After the war, Hans will return to Rosmar, peace, the sea, writing, writing ten hours a day, no eight, and two hours of exercise, like an Englishman, or a long walk along the beach behind a coterie of curlews which fly off every time you get anywhere near and resettle thirty metres further on, keeping to the water’s edge, the place where the waves finally disappear in the sand, you can walk without sinking in too much.
In January 1914, Hans has decided to resign permanently from the shipyard where he works as an engineer, his first book has been successful, he has the feeling that he has only used a small part of what can be done with a novel, after this war he will talk to Lena about the new one he intends to write, he will be passionate, this next book will be a family saga, an all-embracing novel, one in which reality returns to fiction. Where could she have disappeared to?
He will tell her that he’ll come a cropper, that he doesn’t care, it’s worth it, a big story, at one and the same time it will be about what’s going on inside the head of a character and what is happening in the world outside, he’ll have to find the right rhythm to convey the flow of the man’s thoughts, a new kind of monologue, a crazy idea, a little-known Frenchman already tried it, he called the result The Laurels Have Been Cut Down, it can be done a lot better using everyday language.

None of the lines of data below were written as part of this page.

(* ===== verification/ProbeTheorems.v ===== *)
(** The probe driver and its client together: one process owns the probe at a time, and the
    actions of the client do to the page what they say. *)

From stdpp Require Import gmap.
From S2P Require Import Prelude CppStd Wire Common Crc32 KernelDriver KDbgBackend LiveBackend KDbgProbe.

#[local] Open Scope Z_scope.

(** ** The checksum *)

Lemma crc_round_byte crc byte : crc_round crc byte = crc_byte crc byte.
Proof.
  unfold crc_round, crc_byte. generalize 8%nat. intros n.
  induction n as [|n IH]; simpl; [done|]. by rewrite IH, crc_bit_shift.
Qed.
Lemma probe_Crc32_of bytes : probe_Crc32 bytes = crc32_of bytes.
Proof.
  unfold probe_Crc32, crc32_of. f_equal. generalize 0xFFFFFFFF. induction bytes as [|b bytes IH]; intros c; [done|].
  change (foldl crc_round (crc_round c b) bytes = foldl crc_byte (crc_byte c b) bytes).
  by rewrite crc_round_byte, IH.
Qed.
(** ** One owner *)

Inductive probe_step : ProbeWorld → ProbeWorld → Prop :=
  | probe_create pool file process process_id w r w' :
      pw_contexts w !! file = None →
      Probe_DispatchCreate pool file process process_id w = (r, w') → probe_step w w'
  | probe_request i w r w' : Probe_DispatchDeviceControl i w = (r, w') → probe_step w w'
  | probe_cleanup file w r w' : Probe_DispatchCleanup file w = (r, w') → probe_step w w'
  | probe_close file w r w' : Probe_DispatchClose file w = (r, w') → probe_step w w'.

Definition live_handles (m : gmap Z ProbeContext) : gmap Z ProbeContext :=
  filter (λ p, px_cleaned_up p.2 = false) m.

Record probe_owned (w : ProbeWorld) : Prop := {
  po_single file c : live_handles (pw_contexts w) !! file = Some c →
    pb_owner_process (pw_state w) = Some (px_owner_process c);
  po_count : pb_open_handles (pw_state w) = Z.of_nat (size (live_handles (pw_contexts w)));
  po_none : pb_owner_process (pw_state w) = None ↔ pb_open_handles (pw_state w) = 0
}.

Lemma live_handles_lookup m file c :
  live_handles m !! file = Some c ↔ m !! file = Some c ∧ px_cleaned_up c = false.
Proof. apply map_lookup_filter_Some. Qed.

(** The owner fields a request leaves alone. *)
Lemma probe_request_frame i w r w' :
  Probe_DispatchDeviceControl i w = (r, w') →
  pw_contexts w' = pw_contexts w ∧ pb_owner_process (pw_state w') = pb_owner_process (pw_state w) ∧
  pb_open_handles (pw_state w') = pb_open_handles (pw_state w).
Proof.
  unfold Probe_DispatchDeviceControl, probe_control. cbv zeta. intros H.
  repeat match type of H with
  | (if ?c then _ else _) = _ => destruct c; [try by injection H as <- <-|try by injection H as <- <-]
  | (let '(r, s) := (if ?c then _ else _) in _) = _ => destruct c; [try by injection H as <- <-|try by injection H as <- <-]
  end.
Qed.

Lemma probe_create_owned pool file process process_id w r w' :
  probe_owned w → pw_contexts w !! file = None →
  Probe_DispatchCreate pool file process process_id w = (r, w') → probe_owned w'.
Proof.
  intros Hw Hf. unfold Probe_DispatchCreate. destruct pool; cbn [negb]; [|by intros [= <- <-]]. cbv zeta.
  destruct (match pb_owner_process _ with Some _ => _ | None => _ end) eqn:Hother; [by intros [= <- <-]|].
  destruct Hw as [Hs Hn Ho]. intros [= <- <-]. split; cbn.
  - intros f c Hl. apply live_handles_lookup in Hl as [Hl Hlive].
    apply lookup_insert_Some in Hl as [[-> <-] | [Hne Hl]]; [done|].
    assert (pb_owner_process (pw_state w) = Some (px_owner_process c)) as He
      by (apply (Hs f); by apply live_handles_lookup).
    rewrite He in Hother. apply negb_false_iff, Z.eqb_eq in Hother. by f_equal.
  - unfold live_handles. rewrite map_filter_insert_True by done. rewrite map_size_insert_None.
    + rewrite Hn. unfold live_handles. lia.
    + apply map_lookup_filter_None. by left.
  - split; [done|]. rewrite Hn. lia.
Qed.

(** A cleanup removes one live handle; without any there is no owner. *)
Lemma probe_cleanup_owned file c c' s w m :
  probe_owned w → pw_contexts w !! file = Some c → Probe_CleanupFileContext c (pw_state w) = (c', s) →
  m = <[file := c']> (pw_contexts w) ∨ m = delete file (pw_contexts w) → probe_owned (mkProbeWorld s m).
Proof.
  intros [Hs Hn Ho] Hl Hclean Hm. unfold Probe_CleanupFileContext in Hclean.
  assert (px_cleaned_up c' = true) as Hdead.
  { destruct (px_cleaned_up c) eqn:Hd; by injection Hclean as <- <-. }
  assert (live_handles m = delete file (live_handles (pw_contexts w))) as Hlive.
  { unfold live_handles. destruct Hm as [-> | ->].
    - rewrite map_filter_insert_False by (cbn; congruence). apply map_filter_delete.
    - apply map_filter_delete. }
  assert (pb_open_handles s = Z.of_nat (size (delete file (live_handles (pw_contexts w)))) ∧
    pb_owner_process s = if pb_open_handles s =? 0 then None else pb_owner_process (pw_state w)) as [Hh Hp].
  { destruct (px_cleaned_up c) eqn:Hd.
    - injection Hclean as <- <-. rewrite delete_id.
      + split; [done|]. destruct (Z.eqb_spec (pb_open_handles (pw_state w)) 0); [|done]. by apply Ho.
      + apply map_lookup_filter_None. right. intros c0 Hc0. simplify_eq. cbn. congruence.
    - assert (live_handles (pw_contexts w) !! file = Some c) as Hin by (by apply live_handles_lookup).
      pose proof (map_size_delete_Some file (live_handles (pw_contexts w)) (mk_is_Some _ _ Hin)) as Hsz.
      assert (size (live_handles (pw_contexts w)) ≠ 0%nat) as Hpos.
      { rewrite map_size_non_empty_iff. intros He. by rewrite He, lookup_empty in Hin. }
      injection Hclean as <- <-. destruct (Z.ltb_spec 0 (pb_open_handles (pw_state w))); [|lia].
      destruct (Z.eqb_spec (pb_open_handles (pw_state w) - 1) 0) as [He|He]; cbn; (split; [lia|]);
        [by rewrite (proj2 (Z.eqb_eq _ _) He)|by rewrite (proj2 (Z.eqb_neq _ _) He)]. }
  split; cbn [pw_state pw_contexts]; rewrite ?Hlive.
  - intros f cf Hf. pose proof Hf as [Hne Hf']%lookup_delete_Some. rewrite Hp.
    destruct (Z.eqb_spec (pb_open_handles s) 0) as [He|He]; [|by apply (Hs f)].
    assert (delete file (live_handles (pw_contexts w)) = ∅) as Hemp by (apply map_size_empty_inv; lia).
    by rewrite Hemp, lookup_empty in Hf.
  - done.
  - rewrite Hp. destruct (Z.eqb_spec (pb_open_handles s) 0) as [He|He]; [done|].
    rewrite Ho. split; [|done]. intros Hz. exfalso. apply He. rewrite Hh. rewrite Hn in Hz.
    rewrite (map_size_empty_inv (live_handles (pw_contexts w))) by lia. by rewrite delete_empty, map_size_empty.
Qed.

But that might never come to anything. It might turn out that in this opening scene of a war whose participants still believe they are the centre of the universe and from which Max is absent, despite his sticking-out ears, despite coincidence, despite the dumb resignation of the horse he was about to mount, it may turn out that Hans, contrary to what Max wished to believe, will also disappear without ever seeing Lena again and get himself idiotically killed by one of these dragoons who are the pride of the French army and who will write a page of history, perform a great martial exploit, that heroic cavalry charge which is the essential element of any strategic breakthrough, according to the last appendix of General Army Regulations for 1913.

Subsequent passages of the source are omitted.